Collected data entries
====================

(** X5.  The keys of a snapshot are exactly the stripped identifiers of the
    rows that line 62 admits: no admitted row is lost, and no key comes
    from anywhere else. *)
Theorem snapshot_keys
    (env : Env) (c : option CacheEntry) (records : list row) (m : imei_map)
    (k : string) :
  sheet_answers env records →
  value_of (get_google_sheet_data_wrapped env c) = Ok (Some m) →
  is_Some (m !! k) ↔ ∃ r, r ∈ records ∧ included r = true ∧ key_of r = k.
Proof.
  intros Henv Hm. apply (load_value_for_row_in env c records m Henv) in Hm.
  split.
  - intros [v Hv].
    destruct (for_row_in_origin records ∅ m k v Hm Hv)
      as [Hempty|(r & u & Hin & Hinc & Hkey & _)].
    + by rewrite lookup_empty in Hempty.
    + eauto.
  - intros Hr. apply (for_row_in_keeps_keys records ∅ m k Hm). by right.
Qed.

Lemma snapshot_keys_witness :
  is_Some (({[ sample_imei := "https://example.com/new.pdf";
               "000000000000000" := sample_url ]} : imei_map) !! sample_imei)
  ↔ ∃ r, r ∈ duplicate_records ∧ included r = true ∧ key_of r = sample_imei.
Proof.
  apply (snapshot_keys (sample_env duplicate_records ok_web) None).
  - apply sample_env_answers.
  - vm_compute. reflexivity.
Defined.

====================

Problem statement. Copy every entry exactly, leaving nothing out.

Response below.
(** X5.  The keys of a snapshot are exactly the stripped identifiers of the
    rows that line 62 admits: no admitted row is lost, and no key comes
    from anywhere else. *)
Theorem snapshot_keys
    (env : Env) (c : option CacheEntry) (records : list row) (m : imei_map)
    (k : string) :
  sheet_answers env records →
  value_of (get_google_sheet_data_wrapped env c) = Ok (Some m) →
  is_Some (m !! k) ↔ ∃ r, r ∈ records ∧ included r = true ∧ key_of r = k.
Proof.
  intros Henv Hm. apply (load_value_for_row_in env c records m Henv) in Hm.
  split.
  - intros [v Hv].
    destruct (for_row_in_origin records ∅ m k v Hm Hv)
      as [Hempty|(r & u & Hin & Hinc & Hkey & _)].
    + by rewrite lookup_empty in Hempty.
    + eauto.
  - intros Hr. apply (for_row_in_keeps_keys records ∅ m k Hm). by right.
Qed.

Lemma snapshot_keys_witness :
  is_Some (({[ sample_imei := "https://example.com/new.pdf";
               "000000000000000" := sample_url ]} : imei_map) !! sample_imei)
  ↔ ∃ r, r ∈ duplicate_records ∧ included r = true ∧ key_of r = sample_imei.
Proof.
  apply (snapshot_keys (sample_env duplicate_records ok_web) None).
  - apply sample_env_answers.
  - vm_compute. reflexivity.
Defined.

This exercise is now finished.